[Saved data entries]
^^^^^^^^
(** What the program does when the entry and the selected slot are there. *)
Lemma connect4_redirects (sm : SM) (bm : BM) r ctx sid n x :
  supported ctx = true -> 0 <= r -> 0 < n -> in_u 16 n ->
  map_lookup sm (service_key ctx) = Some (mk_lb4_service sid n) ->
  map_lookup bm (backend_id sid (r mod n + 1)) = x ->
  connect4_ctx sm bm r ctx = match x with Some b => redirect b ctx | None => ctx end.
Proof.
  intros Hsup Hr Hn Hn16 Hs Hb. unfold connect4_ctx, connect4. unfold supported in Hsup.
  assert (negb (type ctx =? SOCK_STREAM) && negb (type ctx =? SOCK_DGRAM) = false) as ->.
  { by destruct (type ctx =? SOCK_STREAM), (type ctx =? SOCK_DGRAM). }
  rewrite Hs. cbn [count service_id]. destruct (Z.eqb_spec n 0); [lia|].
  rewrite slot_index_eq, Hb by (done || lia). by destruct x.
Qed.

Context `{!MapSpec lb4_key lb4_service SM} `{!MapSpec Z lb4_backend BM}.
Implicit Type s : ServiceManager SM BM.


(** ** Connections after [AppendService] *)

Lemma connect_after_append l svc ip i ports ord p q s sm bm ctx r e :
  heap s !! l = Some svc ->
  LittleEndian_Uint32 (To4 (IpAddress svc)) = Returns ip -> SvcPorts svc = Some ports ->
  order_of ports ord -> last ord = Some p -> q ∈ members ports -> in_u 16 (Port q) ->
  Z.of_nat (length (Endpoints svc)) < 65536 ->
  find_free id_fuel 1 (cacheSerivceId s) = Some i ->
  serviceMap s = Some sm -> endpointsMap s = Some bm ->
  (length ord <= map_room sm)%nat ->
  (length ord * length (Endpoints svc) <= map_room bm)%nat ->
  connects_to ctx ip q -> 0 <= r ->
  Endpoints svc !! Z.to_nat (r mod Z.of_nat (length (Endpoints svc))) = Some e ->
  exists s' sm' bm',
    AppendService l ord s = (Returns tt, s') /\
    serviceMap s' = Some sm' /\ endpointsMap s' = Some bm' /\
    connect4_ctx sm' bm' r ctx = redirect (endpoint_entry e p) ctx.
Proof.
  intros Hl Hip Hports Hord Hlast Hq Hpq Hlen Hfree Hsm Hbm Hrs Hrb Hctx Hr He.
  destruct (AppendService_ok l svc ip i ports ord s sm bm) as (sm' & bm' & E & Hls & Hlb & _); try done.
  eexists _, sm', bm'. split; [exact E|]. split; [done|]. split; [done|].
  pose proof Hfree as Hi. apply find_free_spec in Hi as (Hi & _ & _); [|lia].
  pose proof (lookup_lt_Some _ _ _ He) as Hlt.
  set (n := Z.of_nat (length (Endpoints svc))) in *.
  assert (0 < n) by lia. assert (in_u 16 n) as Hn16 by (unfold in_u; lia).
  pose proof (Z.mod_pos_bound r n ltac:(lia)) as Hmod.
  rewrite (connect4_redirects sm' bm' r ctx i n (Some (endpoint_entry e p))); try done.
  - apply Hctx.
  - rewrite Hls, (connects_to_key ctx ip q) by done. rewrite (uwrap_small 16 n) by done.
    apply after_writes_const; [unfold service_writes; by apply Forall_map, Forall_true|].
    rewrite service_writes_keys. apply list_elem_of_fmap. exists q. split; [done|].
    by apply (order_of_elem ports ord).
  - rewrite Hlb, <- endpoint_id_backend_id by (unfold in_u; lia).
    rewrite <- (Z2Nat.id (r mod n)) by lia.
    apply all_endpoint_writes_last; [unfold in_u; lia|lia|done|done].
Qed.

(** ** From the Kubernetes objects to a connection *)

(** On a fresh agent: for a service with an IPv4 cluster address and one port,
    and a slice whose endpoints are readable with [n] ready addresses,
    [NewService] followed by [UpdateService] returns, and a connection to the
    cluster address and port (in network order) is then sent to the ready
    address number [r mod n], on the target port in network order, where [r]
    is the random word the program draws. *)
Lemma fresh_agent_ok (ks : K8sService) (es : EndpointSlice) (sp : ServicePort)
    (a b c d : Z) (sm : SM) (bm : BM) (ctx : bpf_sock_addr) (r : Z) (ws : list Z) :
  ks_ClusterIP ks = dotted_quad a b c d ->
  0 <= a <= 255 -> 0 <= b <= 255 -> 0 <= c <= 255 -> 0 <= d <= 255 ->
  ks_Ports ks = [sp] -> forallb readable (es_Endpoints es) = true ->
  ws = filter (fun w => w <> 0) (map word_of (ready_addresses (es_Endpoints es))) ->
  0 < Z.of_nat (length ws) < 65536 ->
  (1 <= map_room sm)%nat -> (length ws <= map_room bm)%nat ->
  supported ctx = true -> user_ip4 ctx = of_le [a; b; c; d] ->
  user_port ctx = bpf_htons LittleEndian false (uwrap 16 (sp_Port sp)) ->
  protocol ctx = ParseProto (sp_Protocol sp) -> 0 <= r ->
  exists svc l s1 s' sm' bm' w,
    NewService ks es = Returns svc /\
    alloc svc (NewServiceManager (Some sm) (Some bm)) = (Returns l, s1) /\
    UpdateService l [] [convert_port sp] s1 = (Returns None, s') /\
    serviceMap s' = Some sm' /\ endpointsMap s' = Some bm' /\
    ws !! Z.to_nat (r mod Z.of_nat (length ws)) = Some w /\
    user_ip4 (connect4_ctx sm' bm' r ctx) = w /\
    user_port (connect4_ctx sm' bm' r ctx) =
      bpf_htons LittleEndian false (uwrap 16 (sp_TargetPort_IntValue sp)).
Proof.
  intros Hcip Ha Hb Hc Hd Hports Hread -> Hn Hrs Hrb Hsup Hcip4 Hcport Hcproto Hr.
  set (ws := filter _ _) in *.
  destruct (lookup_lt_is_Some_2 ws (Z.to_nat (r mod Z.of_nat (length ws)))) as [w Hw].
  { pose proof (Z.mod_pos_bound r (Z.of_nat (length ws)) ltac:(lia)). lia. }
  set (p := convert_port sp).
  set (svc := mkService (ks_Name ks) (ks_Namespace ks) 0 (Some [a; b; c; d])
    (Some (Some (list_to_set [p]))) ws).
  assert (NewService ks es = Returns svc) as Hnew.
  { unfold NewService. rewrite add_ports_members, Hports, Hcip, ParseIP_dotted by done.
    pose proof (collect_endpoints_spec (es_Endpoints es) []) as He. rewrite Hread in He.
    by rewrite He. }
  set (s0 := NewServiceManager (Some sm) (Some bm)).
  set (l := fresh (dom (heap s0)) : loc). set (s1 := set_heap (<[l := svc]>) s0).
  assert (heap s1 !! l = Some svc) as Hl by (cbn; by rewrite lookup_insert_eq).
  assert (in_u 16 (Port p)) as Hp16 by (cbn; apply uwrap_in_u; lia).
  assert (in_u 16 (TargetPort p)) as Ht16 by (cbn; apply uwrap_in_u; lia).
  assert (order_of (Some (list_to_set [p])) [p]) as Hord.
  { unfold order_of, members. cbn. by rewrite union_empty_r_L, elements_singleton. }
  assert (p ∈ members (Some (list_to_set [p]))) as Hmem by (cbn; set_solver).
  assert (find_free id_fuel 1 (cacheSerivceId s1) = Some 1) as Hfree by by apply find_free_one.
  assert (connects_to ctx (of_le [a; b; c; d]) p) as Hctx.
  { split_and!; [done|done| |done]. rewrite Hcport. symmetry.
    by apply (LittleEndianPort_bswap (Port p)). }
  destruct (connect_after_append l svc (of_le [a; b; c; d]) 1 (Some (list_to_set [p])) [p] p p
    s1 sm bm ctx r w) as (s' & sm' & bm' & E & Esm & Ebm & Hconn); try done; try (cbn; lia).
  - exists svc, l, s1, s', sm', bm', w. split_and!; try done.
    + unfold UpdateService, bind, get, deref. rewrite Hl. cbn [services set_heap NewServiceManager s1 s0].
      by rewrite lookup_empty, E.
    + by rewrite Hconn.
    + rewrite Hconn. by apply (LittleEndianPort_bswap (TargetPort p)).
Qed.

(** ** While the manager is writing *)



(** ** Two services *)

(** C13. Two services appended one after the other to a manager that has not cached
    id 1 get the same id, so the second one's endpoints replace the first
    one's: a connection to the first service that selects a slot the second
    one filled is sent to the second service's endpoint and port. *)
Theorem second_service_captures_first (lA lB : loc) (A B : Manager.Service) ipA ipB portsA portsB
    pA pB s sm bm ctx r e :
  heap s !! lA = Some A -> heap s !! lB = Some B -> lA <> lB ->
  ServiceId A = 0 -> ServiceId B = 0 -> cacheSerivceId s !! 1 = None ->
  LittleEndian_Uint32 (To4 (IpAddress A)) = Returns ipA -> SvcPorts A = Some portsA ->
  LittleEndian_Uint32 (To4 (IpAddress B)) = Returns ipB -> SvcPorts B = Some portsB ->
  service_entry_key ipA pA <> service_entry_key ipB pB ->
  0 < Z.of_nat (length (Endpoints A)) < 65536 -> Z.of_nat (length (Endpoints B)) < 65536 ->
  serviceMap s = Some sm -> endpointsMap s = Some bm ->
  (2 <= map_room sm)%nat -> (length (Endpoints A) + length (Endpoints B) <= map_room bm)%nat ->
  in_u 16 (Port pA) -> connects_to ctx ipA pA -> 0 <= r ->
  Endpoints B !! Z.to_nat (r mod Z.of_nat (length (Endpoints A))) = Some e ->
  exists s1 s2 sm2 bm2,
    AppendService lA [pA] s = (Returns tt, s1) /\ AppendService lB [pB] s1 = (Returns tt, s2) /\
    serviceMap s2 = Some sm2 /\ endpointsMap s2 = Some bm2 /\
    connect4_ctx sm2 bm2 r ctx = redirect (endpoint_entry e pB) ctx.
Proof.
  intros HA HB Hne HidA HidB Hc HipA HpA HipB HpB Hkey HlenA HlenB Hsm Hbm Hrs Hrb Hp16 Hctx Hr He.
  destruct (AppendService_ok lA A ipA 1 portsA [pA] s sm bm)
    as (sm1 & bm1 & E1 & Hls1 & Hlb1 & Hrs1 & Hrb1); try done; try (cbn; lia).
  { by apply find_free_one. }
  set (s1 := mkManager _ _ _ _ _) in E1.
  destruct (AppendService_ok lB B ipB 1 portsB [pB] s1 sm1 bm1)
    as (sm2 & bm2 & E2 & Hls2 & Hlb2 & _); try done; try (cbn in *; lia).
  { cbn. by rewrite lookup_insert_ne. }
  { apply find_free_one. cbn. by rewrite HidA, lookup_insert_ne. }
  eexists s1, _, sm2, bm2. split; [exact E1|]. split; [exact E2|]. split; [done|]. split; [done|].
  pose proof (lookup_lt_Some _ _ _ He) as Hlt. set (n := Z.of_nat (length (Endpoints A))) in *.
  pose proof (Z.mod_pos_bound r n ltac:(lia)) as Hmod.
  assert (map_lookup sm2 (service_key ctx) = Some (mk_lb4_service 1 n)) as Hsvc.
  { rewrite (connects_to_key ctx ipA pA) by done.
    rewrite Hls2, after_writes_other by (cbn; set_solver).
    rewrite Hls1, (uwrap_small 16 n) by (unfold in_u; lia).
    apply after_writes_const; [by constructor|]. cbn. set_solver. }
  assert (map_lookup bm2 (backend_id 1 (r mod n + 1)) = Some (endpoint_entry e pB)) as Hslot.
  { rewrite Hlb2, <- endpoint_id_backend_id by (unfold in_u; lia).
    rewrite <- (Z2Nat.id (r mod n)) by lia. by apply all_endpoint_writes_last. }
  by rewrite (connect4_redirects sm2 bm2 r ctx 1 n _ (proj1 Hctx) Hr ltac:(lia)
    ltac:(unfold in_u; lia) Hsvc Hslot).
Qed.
^^^^^^^^
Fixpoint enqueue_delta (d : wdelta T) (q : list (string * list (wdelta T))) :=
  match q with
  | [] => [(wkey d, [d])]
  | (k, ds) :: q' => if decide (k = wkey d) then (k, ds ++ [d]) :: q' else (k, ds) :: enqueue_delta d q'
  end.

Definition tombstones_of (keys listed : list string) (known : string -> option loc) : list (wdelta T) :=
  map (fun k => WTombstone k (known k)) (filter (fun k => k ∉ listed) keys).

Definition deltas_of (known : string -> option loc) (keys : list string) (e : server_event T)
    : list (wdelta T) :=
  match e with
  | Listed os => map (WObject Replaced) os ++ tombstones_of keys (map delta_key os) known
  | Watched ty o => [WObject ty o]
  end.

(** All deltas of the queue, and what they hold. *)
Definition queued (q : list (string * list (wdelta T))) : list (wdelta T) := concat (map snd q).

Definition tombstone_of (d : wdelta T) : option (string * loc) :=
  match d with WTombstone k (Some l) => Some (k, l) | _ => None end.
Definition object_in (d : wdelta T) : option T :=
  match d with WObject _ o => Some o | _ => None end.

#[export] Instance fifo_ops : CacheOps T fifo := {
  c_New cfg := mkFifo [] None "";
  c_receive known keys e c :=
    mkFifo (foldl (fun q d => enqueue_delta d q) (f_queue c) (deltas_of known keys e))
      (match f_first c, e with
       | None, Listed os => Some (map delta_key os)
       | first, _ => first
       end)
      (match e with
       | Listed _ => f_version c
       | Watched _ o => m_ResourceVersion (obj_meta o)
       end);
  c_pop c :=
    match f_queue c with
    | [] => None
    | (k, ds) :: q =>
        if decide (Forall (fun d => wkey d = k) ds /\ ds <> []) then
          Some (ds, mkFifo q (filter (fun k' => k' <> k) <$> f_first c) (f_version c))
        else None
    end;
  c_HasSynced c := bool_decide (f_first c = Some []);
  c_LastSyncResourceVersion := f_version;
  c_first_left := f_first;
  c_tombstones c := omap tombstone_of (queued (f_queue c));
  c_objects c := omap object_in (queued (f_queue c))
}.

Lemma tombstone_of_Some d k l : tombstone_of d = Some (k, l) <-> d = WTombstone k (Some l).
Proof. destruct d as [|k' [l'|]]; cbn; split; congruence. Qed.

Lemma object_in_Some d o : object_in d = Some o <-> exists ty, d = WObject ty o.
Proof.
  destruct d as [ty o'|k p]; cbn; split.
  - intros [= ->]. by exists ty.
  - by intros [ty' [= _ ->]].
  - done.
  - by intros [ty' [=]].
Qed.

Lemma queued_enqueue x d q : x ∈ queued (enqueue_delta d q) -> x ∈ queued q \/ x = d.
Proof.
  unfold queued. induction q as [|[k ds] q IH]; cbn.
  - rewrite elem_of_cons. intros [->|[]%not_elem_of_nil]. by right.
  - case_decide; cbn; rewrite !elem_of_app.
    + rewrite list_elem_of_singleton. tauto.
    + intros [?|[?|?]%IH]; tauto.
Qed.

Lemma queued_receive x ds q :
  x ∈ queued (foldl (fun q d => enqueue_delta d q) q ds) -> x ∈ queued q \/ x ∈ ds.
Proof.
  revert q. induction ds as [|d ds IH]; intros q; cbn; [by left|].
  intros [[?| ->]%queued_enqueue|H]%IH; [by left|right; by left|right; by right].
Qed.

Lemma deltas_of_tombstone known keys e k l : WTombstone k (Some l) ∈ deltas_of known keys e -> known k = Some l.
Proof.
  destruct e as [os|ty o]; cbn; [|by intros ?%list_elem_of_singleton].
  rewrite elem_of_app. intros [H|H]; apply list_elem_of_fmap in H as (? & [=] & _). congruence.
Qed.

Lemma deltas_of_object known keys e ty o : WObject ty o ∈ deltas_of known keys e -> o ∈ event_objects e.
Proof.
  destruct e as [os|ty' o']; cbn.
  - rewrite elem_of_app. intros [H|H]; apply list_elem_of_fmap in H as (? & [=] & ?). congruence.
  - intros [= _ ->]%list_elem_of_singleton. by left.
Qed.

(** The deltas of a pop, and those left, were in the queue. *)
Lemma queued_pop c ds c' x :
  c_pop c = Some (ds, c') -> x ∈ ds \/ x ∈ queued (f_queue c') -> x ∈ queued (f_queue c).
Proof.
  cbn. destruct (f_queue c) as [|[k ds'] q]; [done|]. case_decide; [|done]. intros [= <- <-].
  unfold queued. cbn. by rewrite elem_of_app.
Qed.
^^^^^^^^
* [Problem]:
Produce only the lines from the line containing "intros Hl Hip" through the line containing "- rewrite Hls, (connects_to_key", inclusive of both, exactly as they stand in the entries above.

* [Answer]:
  intros Hl Hip Hports Hord Hlast Hq Hpq Hlen Hfree Hsm Hbm Hrs Hrb Hctx Hr He.
  destruct (AppendService_ok l svc ip i ports ord s sm bm) as (sm' & bm' & E & Hls & Hlb & _); try done.
  eexists _, sm', bm'. split; [exact E|]. split; [done|]. split; [done|].
  pose proof Hfree as Hi. apply find_free_spec in Hi as (Hi & _ & _); [|lia].
  pose proof (lookup_lt_Some _ _ _ He) as Hlt.
  set (n := Z.of_nat (length (Endpoints svc))) in *.
  assert (0 < n) by lia. assert (in_u 16 n) as Hn16 by (unfold in_u; lia).
  pose proof (Z.mod_pos_bound r n ltac:(lia)) as Hmod.
  rewrite (connect4_redirects sm' bm' r ctx i n (Some (endpoint_entry e p))); try done.
  - apply Hctx.
  - rewrite Hls, (connects_to_key ctx ip q) by done. rewrite (uwrap_small 16 n) by done.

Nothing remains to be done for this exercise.